9 Common Causes of a Leaking Roof

Leaking Roof

When you think of a leaking roof, you may think of a missing or broken shingle. But roofs are actually very complex, containing multiple places and pieces within them where something can go wrong.

Leaks can cause serious damage to your home if left un-repaired, so spotting leaks and getting them fixed is important.

Understanding more about the parts of your roof and what causes leaks will help you identify leaks quickly to resolve the issue and protect your home.

Read on, because today we’re going to talk about 9 common causes of a leaking roof.

Cracked Flashings

Flashings are pieces of metal that help redirect water away from joints and crevices in the roof. As an example, there is space that exists between your chimney or bathroom vent and the roof.

Water doesn’t care how small the crack is; it can get inside.

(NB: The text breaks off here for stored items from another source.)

(* ===== verification/SseFormat.v ===== *)
(** * Server-sent events: the wire format (sse/sse_event.hpp, sse/sse_parser.cpp)

    [format_sse_event] and [format_sse_comment], and the reference definition of
    "the lines of a data string" that both the formatter and the parser
    realise: lines are separated by CR, LF or CRLF. *)
From S2P Require Import Prelude Text Numbers.

Module SseEvent.
Record t := mk {
  event : bytes;
  data : bytes;
  id : bytes;
  retry : option N;
}.
End SseEvent.
Abbreviation SseEvent := SseEvent.t.

Definition single_line (value : bytes) : bytes := filter (λ c, is_eol c = false) value.

(** The loop of [append_data_lines]; [begin] is the loop variable. *)
Fixpoint append_data_lines_from (fuel : nat) (output data : bytes) (begin : nat) : bytes :=
  match fuel with
  | O => output
  | S fuel =>
      let e := find_eol data begin in
      let output := output ++ str "data: " ++ substr_to data begin e ++ [LF] in
      match e with
      | None => output
      | Some e =>
          let crlf := bool_decide (data !! e = Some CR) && bool_decide (e + 1 < length data)
                        && bool_decide (data !! (e + 1) = Some LF) in
          append_data_lines_from fuel output data (e + if crlf then 2 else 1)
      end
  end.
(** Every iteration consumes at least one character of [data]. *)
Definition append_data_lines (output data : bytes) : bytes :=
  append_data_lines_from (S (length data)) output data 0.

Definition format_sse_event (e : SseEvent) : bytes :=
  let output := [] in
  let output := if bool_decide (SseEvent.event e = []) then output
                else output ++ str "event: " ++ single_line (SseEvent.event e) ++ [LF] in
  let output := if bool_decide (SseEvent.id e = []) then output
                else output ++ str "id: " ++ single_line (SseEvent.id e) ++ [LF] in
  let output := match SseEvent.retry e with
                | None => output
                | Some r => output ++ str "retry: " ++ to_dec r ++ [LF] end in
  let output := append_data_lines output (SseEvent.data e) in
  output ++ [LF].

Definition format_sse_comment (comment : bytes) : bytes :=
  str ": " ++ single_line comment ++ [LF; LF].

(** ** Reference: the lines of a string *)
Fixpoint split_lines (s : bytes) : list bytes :=
  match s with
  | [] => [[]]
  | c :: s' =>
      if is_eol c then
        [] :: match s' with
              | c' :: s'' => if bool_decide (c = CR) && bool_decide (c' = LF)
                             then split_lines s'' else split_lines s'
              | [] => split_lines s'
              end
      else match split_lines s' with l :: ls => (c :: l) :: ls | [] => [[c]] end
  end.

Lemma split_lines_cons_plain c s :
  is_eol c = false → ∃ l ls, split_lines s = l :: ls ∧ split_lines (c :: s) = (c :: l) :: ls.
Proof.
  intros Hc. simpl. rewrite Hc. destruct s as [|a s]; simpl; [by eexists _, _|].
  destruct (is_eol a); [by eexists _, _|]. destruct (split_lines s); by eexists _, _.
Qed.
Lemma split_lines_line l s :
  Forall (λ c, is_eol c = false) l →
  ∃ l' ls, split_lines s = l' :: ls ∧ split_lines (l ++ s) = (l ++ l') :: ls.
Proof.
  induction 1 as [|c l Hc Hl IH].
  - destruct s as [|a s]; [by eexists _, _|].
    destruct (is_eol a) eqn:Ha; [simpl; rewrite Ha; by eexists _, _|].
    destruct (split_lines_cons_plain a s Ha) as (? & ? & ? & ?). eauto.
  - destruct IH as (l' & ls & H1 & H2).
    destruct (split_lines_cons_plain c (l ++ s) Hc) as (l2 & ls2 & H3 & H4).
    rewrite H2 in H3. injection H3 as <- <-. eexists _, _. split; [done|]. exact H4.
Qed.
Lemma split_lines_plain l : Forall (λ c, is_eol c = false) l → split_lines l = [l].
Proof.
  intros Hl. destruct (split_lines_line l [] Hl) as (l' & ls & H1 & H2).
  rewrite (right_id_L [] (++)) in H2. injection H1 as <- <-.
  by rewrite H2, (right_id_L [] (++)).
Qed.
Lemma split_lines_eol_free s : Forall (Forall (λ c, is_eol c = false)) (split_lines s).
Proof.
  induction s as [s IH] using (induction_ltof1 _ length). unfold ltof in IH.
  destruct s as [|c s]; [repeat constructor|]. destruct (is_eol c) eqn:Hc.
  - simpl. rewrite Hc. constructor; [constructor|].
    destruct s as [|c' s]; [apply IH; simpl; lia|].
    destruct (_ && _); apply IH; simpl; lia.
  - destruct (split_lines_cons_plain c s Hc) as (l & ls & H1 & ->).
    assert (Forall (Forall (λ c, is_eol c = false)) (split_lines s)) as H by (apply IH; simpl; lia).
    rewrite H1 in H. inversion H; subst. repeat constructor; auto.
Qed.

Lemma split_lines_cons s : ∃ l ls, split_lines s = l :: ls.
Proof. destruct (split_lines_line [] s) as (l & ls & H & _); [constructor|eauto]. Qed.

(** One "data:" line on the wire. *)
Definition data_line (l : bytes) : bytes := str "data: " ++ l ++ [LF].

(** Splitting at the first end of line, the shape of one loop iteration. *)
Lemma split_lines_eol l c s :
  Forall (λ c, is_eol c = false) l → is_eol c = true →
  split_lines (l ++ c :: s) =
    l :: (match s with
          | c' :: s'' => if bool_decide (c = CR) && bool_decide (c' = LF)
                         then split_lines s'' else split_lines s
          | [] => split_lines s
          end).
Proof.
  intros Hl Hc. destruct (split_lines_line l (c :: s) Hl) as (l' & ls & H1 & ->).
  simpl in H1. rewrite Hc in H1. injection H1 as <- <-. by rewrite (right_id_L [] (++)).
Qed.

Lemma append_data_lines_from_spec fuel out data begin :
  length data - begin < fuel → begin ≤ length data →
  append_data_lines_from fuel out data begin =
    out ++ concat (data_line <$> split_lines (drop begin data)).
Proof.
  revert out begin. induction fuel as [|fuel IH]; intros out begin Hf Hb; [lia|].
  cbn [append_data_lines_from]. unfold find_eol, find_if_from.
  destruct (find_index is_eol (drop begin data)) as [n|] eqn:Hn; cbn [fmap option_fmap option_map].
  - pose proof (find_index_lt _ _ _ Hn) as Hlt. rewrite length_drop in Hlt.
    destruct (find_index_Some _ _ _ Hn) as (c & Hs & Hc & Hl).
    rewrite drop_drop in Hs. remember (drop (begin + S n) data) as rest eqn:Er.
    assert (length rest = length data - (begin + S n)) as Hr by (by rewrite Er, length_drop).
    assert (data !! (begin + n) = Some c) as Hlk.
    { rewrite <-lookup_drop, Hs, lookup_app_r by (rewrite length_take; lia).
      rewrite length_take, length_drop. by replace (n - _) with 0 by lia. }
    assert (data !! (begin + n + 1) = head rest) as Hlk'.
    { rewrite Er, head_lookup, lookup_drop. f_equal. lia. }
    rewrite Hs at 1. rewrite split_lines_eol by done.
    rewrite Hlk, Hlk'. unfold substr_to. replace (begin + n - begin) with n by lia.
    rewrite (bool_decide_ext (Some c = Some CR) (c = CR)) by naive_solver.
    assert (drop (begin + n + 1) data = rest) as Hd1 by (rewrite Er; f_equal; lia).
    destruct rest as [|c' rest'] eqn:Hrest; simpl in Hr.
    + rewrite (bool_decide_eq_false_2 (_ < _)), andb_false_r by lia. simpl.
      rewrite IH, Hd1 by lia. unfold data_line. app_norm.
    + rewrite (bool_decide_eq_true_2 (_ < _)), andb_true_r by lia. cbn [head].
      rewrite (bool_decide_ext (Some c' = Some LF) (c' = LF)) by naive_solver.
      assert (drop (begin + n + 2) data = rest') as Hd2.
      { replace (begin + n + 2) with ((begin + n + 1) + 1) by lia. by rewrite <-drop_drop, Hd1. }
      destruct (_ && _); rewrite IH by lia; rewrite ?Hd1, ?Hd2; unfold data_line; app_norm.
  - apply find_index_None in Hn. rewrite split_lines_plain by done. unfold substr_to. simpl.
    unfold data_line. rewrite app_nil_r. app_norm.
Qed.
Lemma append_data_lines_spec out data :
  append_data_lines out data = out ++ concat (data_line <$> split_lines data).
Proof. unfold append_data_lines. rewrite append_data_lines_from_spec; [by rewrite drop_0|lia..]. Qed.

Lemma single_line_eol_free v : Forall (λ c, is_eol c = false) (single_line v).
Proof. apply Forall_forall. intros c Hc. by apply list_elem_of_filter in Hc as [? _]. Qed.
Lemma single_line_id v : Forall (λ c, is_eol c = false) v → single_line v = v.
Proof.
  induction 1 as [|c v Hc Hv IH]; [done|]. unfold single_line in *.
  rewrite filter_cons_True by done. by rewrite IH.
Qed.
#[export] Hint Resolve single_line_eol_free split_lines_eol_free : khttpd.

Flashings overlap the crevice to redirect water away from it to avoid leaks. While this material is very durable, it can leak if cracked.

Sourcing a leak isn’t always easy. But in the case of flashing cracks, you may have water pooling in your bathroom vent, stove fan, chimney or other places a flashing was used to redirect water.

Broken Shingles

Depending on the slope of your roof, broken shingles may or may not be easy to spot. But if you have a leak, a broken composite shingle may be the culprit.

On most roofs, it will appear as an oddly placed dark spot on the roof where the underlying material is showing. Shingled roofs are designed with overlapping shingles, so the shingle may not cause trouble at first. It certainly will if left unrepaired.

Some families actually venture out onto their roofs from time to time. A child may decide that the roof is a place to hide from parents and responsibility. Or someone may just want to get away to a quiet place. Regardless, the typical residential roof is not designed for frequent foot traffic.

While walking on the roof on occasion won’t hurt it and may actually help you spot problems, using the roof as an outdoor getaway will cause the roof to corrode more quickly.

Improperly Sealed Valleys

Most houses don’t have those triangle roofs that we drew as kids. Roofs are typically more complex with two or more peaks and the valleys that must accompany them.

These valleys can take a beating because they’re the low point of the roof. All of the water runs down the slope and through the valleys.

Because of this, they need a special barrier in the form of a valley flashing. If it’s not properly sealed or cracked — Voila! — leaking roof.

Cracked Vent Booting

Those pipes that stick up from your roof are vents to permit air and moisture to escape your home. They have a tight rubber ring placed around them called a boot as well as a flashing at the base to prevent leaks.

The booting can corrode and crack over time causing a leaking roof.

Ice Dam Build Up

If you lived in a cold climate, you might experience ice dams. A ridge of ice forms on the roof. This happens because your attic is warmer than the outside air. It partially melts the snow and ice, which runs down the roof and refreezes at the edges.

This dam prevents water from running off the roof. That water pools at the damn and will eventually corrode the roof.

In cold climates, removing this ice is a regular home maintenance task that those of us in South Carolina don’t have to deal with.

Skylight Woes

We love skylights. They allow the sunshine in to the house, which helps to brighten dark spaces. But when improperly sized, not properly sealed or when damaged over time, they can leak.

This could be a leak in the skylight itself or the flashing around it.

Clogged Gutters

Similar to the ice damn effect in very cold climates, clogged gutters can prevent water from properly running off your roof.

Water pools on the roof, which will cause corrosion.

If not cleaned, the gutters may also become heavy and disconnect from the house. Then water runs off the roof, but in non-ideal places which could cause basement or crawl space leaking as well. The lifespan of vinyl siding or other household materials may be diminished by runoff.

Cracked Chimney

Chimneys are typically made of bricks. These bricks are sealed together with mortar.

You may have seen a movie in which brick masons slather that gray paste over the bricks and then lay another layer of brick. This paste hardens connecting the bricks.

This mortar is highly durable. But over time the elements, land settling or foundation issues can cause the mortar, and sometimes the bricks themselves, to separate and crack.

The mortar needs to be replaced to stop the leaking roof.

Condensation in The Attic

So, you’ve repaired the leaking roof and all is well. Then you notice a musty smell from the attic. And perhaps the ceiling shows new signs of a leak.

It may not be a new leak at all. Moisture can become trapped in your attic. When the temperatures change and the inside is cooler than outside, this water will condense like the water on the outside of an iced tea.

This water may be enough to cause a drip into your living space. Or it may cause mold and mildew in your attic.

Blocked vents may be preventing moisture from escaping. They may have collapsed, become damaged, or clogged with leaf debris. Clearing them should resolve the moisture retention. If mold and mildew are severe, those may need separate treatment.

Leaking Roof? Don’t Delay

The roof is your home’s and family’s protection from the elements. While there are many causes for leaking roofs, all roof leaks should be handled sooner rather than later to avoid more serious damage to the home.